Mr Xi must balance the need to present the US with credible consequences for the trade war against the need to maintain the trust of the magnets and motors markets.

“If rare earths were completely cut off it would definitely damage the Chinese market as well,” Mr Merriman says. “But don’t rule out China slightly damaging itself to push the bigger national strategic picture. They can use this bargaining chip to impact decisions on a more macro scale.”


Additional reporting by Archie Zhang in Beijing


Mountain Pass: new mine owner targets ‘transformation’ in supply


© Bloomberg


High up in the mountains of California on the border with Nevada, the US’s only rare earth mine encapsulates the twin histories of the US and China over the past 70 years.

Discovered in 1949 amid a hunt for uranium to supply the American nuclear arsenal, the Mountain Pass mine produced the bulk of the world’s rare earths after 1960. But Chinese material hit the market in the 1980s.

Edward Nixon, president Richard Nixon’s brother, sold rare earth magnet technology to China. So did Archibald Cox, then chief executive of rare earth magnet maker Magnequench, who went on to become chairman of Barclays Americas in 2008.

In 1998, regulators found that radioactive wastewater had spilled into the desert from the mine.

Facing fines for environmental violations and price pressure from China, Mountain Pass halted processing operations in 2002, Julie Michelle Klinger wrote in her book Rare Earth Frontiers.

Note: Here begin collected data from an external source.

(** ** The scanner as a byte automaton

    The reference: a machine that reads one byte at a time, so that it cannot
    depend on how the bytes are cut into reads. *)
Inductive astate : Type :=
| ABefore
| ABetween
| AIn (acc : list Z) (d : Z) (str esc : bool)
| AClosed.

#[export] Instance astate_eq_dec : EqDecision astate.
Proof. solve_decision. Defined.

Definition astep (st : astate) (c : Z) : result stream_err (astate * list (list Z)) :=
  match st with
  | ABefore =>
      if isJSONSpace c then Ok (ABefore, [])
      else if c =? 91 then Ok (ABetween, []) else Err (ErrNotArray c)
  | ABetween =>
      if isJSONSpace c || (c =? 44) then Ok (ABetween, [])
      else if c =? 93 then Ok (AClosed, [])
      else if c =? 123 then Ok (AIn [c] 1 false false, []) else Err (ErrNotObject c)
  | AIn acc d str esc =>
      let acc := acc ++ [c] in
      if str then
        if esc then Ok (AIn acc d true false, [])
        else if c =? 92 then Ok (AIn acc d true true, [])
        else if c =? 34 then Ok (AIn acc d false esc, [])
        else Ok (AIn acc d true esc, [])
      else if c =? 34 then Ok (AIn acc d true esc, [])
      else if c =? 123 then Ok (AIn acc (d + 1) false esc, [])
      else if c =? 125 then
        if d - 1 =? 0 then Ok (ABetween, [acc]) else Ok (AIn acc (d - 1) false esc, [])
      else Ok (AIn acc d false esc, [])
  | AClosed =>
      if isJSONSpace c || (c =? 44) then Ok (AClosed, []) else Err (ErrAfterClose c)
  end.

Fixpoint arun (st : astate) (l : list Z) : result stream_err (astate * list (list Z)) :=
  match l with
  | [] => Ok (st, [])
  | c :: l =>
      let! (st1, e1) := astep st c in
      let! (st2, e2) := arun st1 l in
      Ok (st2, e1 ++ e2)
  end.

Lemma arun_app st l k :
  arun st (l ++ k) =
  let! (st1, e1) := arun st l in let! (st2, e2) := arun st1 k in Ok (st2, e1 ++ e2).
Proof.
  revert st. induction l as [|c l IH]; intros st; cbn [app arun].
  { by destruct (arun st k) as [[]|]. }
  destruct (astep st c) as [[st1 e1]|]; [|done]. rewrite IH.
  destruct (arun st1 l) as [[st2 e2]|]; [|done].
  destruct (arun st2 k) as [[st3 e3]|]; [|done]. by rewrite app_assoc.
Qed.

(** Bytes a state ignores are skipped by the cursor loops. *)
Lemma arun_skip st p l :
  (forall c, p c = true -> astep st c = Ok (st, [])) ->
  arun st l = arun st (drop (skip_while p l) l) /\
  match drop (skip_while p l) l with c :: _ => p c = false | [] => True end.
Proof.
  intros Hp. induction l as [|c l IH]; cbn [skip_while]; [done|].
  destruct (p c) eqn:E; cbn [drop skipn]; [|by rewrite ?drop_0].
  rewrite <-(proj1 IH). split; [|apply IH]. cbn [arun]. rewrite (Hp _ E).
  by destruct (arun st l) as [[]|].
Qed.

Lemma skip_while_le p l : (skip_while p l <= length l)%nat.
Proof. induction l as [|c l IH]; cbn; [lia|]. destruct (p c); cbn; lia. Qed.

Chevron sold the mine to Molycorp in 2008. After an initial public offering in 2010 at the height of the hype over rare earths, Molycorp reached a market capitalisation of more than $5bn in 2011. By June 2015, it was bankrupt. Hedge funds JHL Capital and QVT Capitalteamed up with Shanghai-listed Shenghe Resources to buy the mine for $20.5m in 2017. It restarted last year. “We’re in the beginning of a decade-long transformation. We’re going to see a lot of the supply chain come back to the US,” says James Litinsky, co-chairman of mine operator MP Materials. Plans are afoot to restart processing capacity next year.

For the moment, though, a reopened Mountain Pass has not provided any independence of supply. Without processing capacity of its own, it must export its rare earth concentrate to China.